Awww they are pretty bullies!

Sent from Petguide.com Free App


----------



## Cain's Mom (Oct 25, 2012)

angelbaby said:


> I was so mad yesterday he got me good. Was only out for like 10 minutes to take some pics and we cut it short cause I was soooo mad. Ankle was so swollen, luckly it is fine today other then a bruise. It is lucky they don't understand the names I call them when im mad lol. Im cussing him out and he bouncing around me all goofy , mouth wide open like he smiling lol.


Sounds like me haha.

Sent from Petguide.com Free App


----------



## rabbit (Jan 14, 2012)

I always enjoy looking at this dog him and crush have always been favs of mine out of your bunch.


----------



## angelbaby (Feb 4, 2010)

Thanks rabbit


----------



## Jazzy&Veronica (Mar 18, 2011)

omg, What a face!!!! He is adorable!!

He really loves his sticks lol!!


----------



## Odin`s_BlueDragon (Mar 11, 2012)

awesome pics! i like the ones of him and Cali playing. when we trimed our tree Odin would grab the long skinny limbs like that too, so i know that pain ur talkin about. i resorted to hangin my head out the sliding glass door to keep an eye on him so my ankles were safely inside. lol.


----------



## Black Rabbit (Nov 14, 2009)

He looks great!!!!


----------



## ::::COACH:::: (Apr 4, 2012)

Lookin goooooood! Such a handsome boy!


----------



## ames (Jun 6, 2010)

Zeke!!!!! He is funny. You should post one of him in his sweater. Or did you and I missed it? lol he is so handsome!

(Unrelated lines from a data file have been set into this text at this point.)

(* ===== verification/Rst.v ===== *)
(** * The replica state table

    [server/core/src/replica_state_table.cpp]. An agent's table of the data
    objects it has open: for each object, every replica with its catalog columns
    before and after the operation. A replica's JSON object maps column names to
    string values ([replica_proxy.hpp], [to_json]); an entry is the JSON document
    with its ["replicas"] and ["logical_path"]. *)

From stdpp Require Import base gmap list strings.
From Stdlib Require Import ZArith Lia Ascii.
From S2P Require Import Prelude Errors Numerals Hierarchy Resources FsPath.

(** ** Data *)

Abbreviation columns := (gmap string bstr).

(** What [to_json] reads of a [DataObjInfo]. *)
Record replica : Type := Replica {
  d_data_id : Z; d_coll_id : Z; d_logical_path : bstr; d_repl_num : Z; d_version : bstr;
  d_type : bstr; d_size : Z; d_physical_path : bstr; d_owner_name : bstr; d_owner_zone : bstr;
  d_repl_status : Z; d_status : bstr; d_checksum : bstr; d_expiry : bstr; d_map_id : Z;
  d_mode : bstr; d_comments : bstr; d_atime : bstr; d_ctime : bstr; d_mtime : bstr;
  d_resc_id : Z; d_hierarchy : bstr
}.

Definition to_json (r : replica) : columns :=
  list_to_map [
    ("data_id",         to_string (d_data_id r));
    ("coll_id",         to_string (d_coll_id r));
    ("data_name",       object_name (d_logical_path r));
    ("data_repl_num",   to_string (d_repl_num r));
    ("data_version",    d_version r);
    ("data_type_name",  d_type r);
    ("data_size",       to_string (d_size r));
    ("data_path",       d_physical_path r);
    ("data_owner_name", d_owner_name r);
    ("data_owner_zone", d_owner_zone r);
    ("data_is_dirty",   to_string (d_repl_status r));
    ("data_status",     d_status r);
    ("data_checksum",   d_checksum r);
    ("data_expiry_ts",  d_expiry r);
    ("data_map_id",     to_string (d_map_id r));
    ("data_mode",       d_mode r);
    ("r_comment",       d_comments r);
    ("access_ts",       d_atime r);
    ("create_ts",       d_ctime r);
    ("modify_ts",       d_mtime r);
    ("resc_id",         to_string (d_resc_id r))
  ]%string.

(** A [DataObjInfo] list: the head and what follows it. *)
Record data_object : Type := DataObject { o_head : replica; o_rest : list replica }.
Definition o_replicas (o : data_object) : list replica := o_head o :: o_rest o.
Definition o_data_id (o : data_object) : Z := d_data_id (o_head o).
Definition o_logical_path (o : data_object) : bstr := d_logical_path (o_head o).

(** An element of ["replicas"]: ["before"], ["after"] and, while publishing,
    ["file_modified"]. *)
Record rep_entry : Type := RepEntry {
  e_before : columns; e_after : columns; e_file_modified : option columns
}.

Record entry : Type := Entry { e_replicas : list rep_entry; e_logical_path : bstr }.

Abbreviation rst := (gmap Z entry).

Inductive state_type : Type := before | after | both.

(** What the three-argument [at] returns. *)
Inductive at_result : Type := AtOne (c : columns) | AtBoth (e : rep_entry).

(** [json::at] on an object. *)
Definition json_at (c : columns) (k : string) : res bstr :=
  match c !! k with Some v => Ok v | None => Throw Ejson end.

(** [std::map::at] *)
Definition map_at {S} (key : Z) (t : rst) : M S entry :=
  match t !! key with Some e => mret e | None => throw Estd end.

(** What [data_object_finalize] is given. *)
Record publish_input : Type := PublishInput {
  pi_bytes_written : bstr; pi_irods_admin : bool; pi_logical_path : bstr;
  pi_replicas : list rep_entry; pi_trigger_file_modified : bool
}.

(** A replica is designated by its number or by its leaf resource's name. *)
Inductive replica_id_type : Type := ReplNum (n : Z) | LeafName (s : bstr).

Record publish_context : Type := PublishContext {
  pc_key : Z; pc_replica_id : replica_id_type; pc_file_modified_parameters : columns;
  pc_privileged : bool; pc_bytes_written : Z
}.

Section rst.
Context {L : LexicalCast}.
(** The global resource manager. *)
Context (resc_mgr : resource_manager).
(** [rs_data_object_finalize] with the parse of its error string: the call goes
    to the API plugin, which may use the table itself. *)
Context (finalize : publish_input -> M rst (Z * option columns)).

(** ** Finding a replica *)

Definition leaf_resource_id (name : bstr) : res Z :=
  let fuel := S (length (heap resc_mgr)) in
  hier ← get_hier_to_root_for_resc fuel resc_mgr name;
  hier_to_leaf_id resc_mgr hier.

Definition before_num (e : rep_entry) : res Z :=
  s ← json_at (e_before e) "data_repl_num";
  match lexical_cast INT_MIN INT_MAX s with Some z => Ok z | None => Throw Estd end.

Definition before_resc (e : rep_entry) : res Z :=
  s ← json_at (e_before e) "resc_id";
  match lexical_cast LONG_MIN LONG_MAX s with Some z => Ok z | None => Throw Estd end.

(** The loop of the [index_of] overloads: the first element whose column is [v]. *)
Fixpoint find_index (col : rep_entry -> res Z) (v : Z) (l : list rep_entry) : res (option nat) :=
  match l with
  | [] => Ok None
  | e :: l' => c ← col e;
               if (v =? c)%Z then Ok (Some O)
               else i ← find_index col v l'; Ok (option_map S i)
  end.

Sent from Petguide.com App


----------



## redog (Oct 14, 2005)

Damnit angel, I love that goofy dog. You should put up pics more often. Your dogs are beautiful !


----------



## Cain's Mom (Oct 25, 2012)

I showed my husband the pics and he fell in love lol

Sent from Petguide.com Free App


----------



## angelbaby (Feb 4, 2010)

LOL thanks everyone,. Dave I kinda forgot it has been so long, I been so busy with the new job and all. will post some of the rest in awhile. We have a new addition or two that I don't think I have posted here yet. 
Ames, I will load some of his sweater pics I have not posted them here LOL.


----------



## angelbaby (Feb 4, 2010)

Zeke in his new sweater , with Luna


----------



## BullHeaded (Dec 6, 2012)

Oh my he's BEASTLY!


----------



## angelbaby (Feb 4, 2010)

Thank you Bullheaded


----------



## Pink (Jun 29, 2011)

Handsome boy!


----------



## dixieland (Aug 14, 2009)

He's looking great angel!I remember when you first got him.How long has it been now?


----------



## angelbaby (Feb 4, 2010)

I lose track of time, I think going on 2 years now.


----------



## BullHeaded (Dec 6, 2012)

Angel, sorry to hijack, where did you get those sweaters? Every store i go to doesnt carry anything like that Jaxx's size. All they have is some weird poncho thing. Nothing for a 22' 70lb dog lol.


----------



## angelbaby (Feb 4, 2010)

I got them at petsmart. XXL size. I find they sell out fast though, I found these on clearance and was surprised they had these sizes left. I know what you mean , I have sucha hard time finding things that fit their chests. You can always go to kids sweaters get a larger hoody or something, you may have to cut a v in the neck to allow the chest size and may have to hem up the arms to fit the leg length as well. 
I bought an XL hoody at petsmart for the girls and it barely fits my smallest dog at 45 lbs, it is tight. Need to look for XXL or larger. Can try ebay too.


----------



## BullHeaded (Dec 6, 2012)

I didnt even think about the kids hoodies. Imma go searching for some tomorrow. Thhx Angel!


----------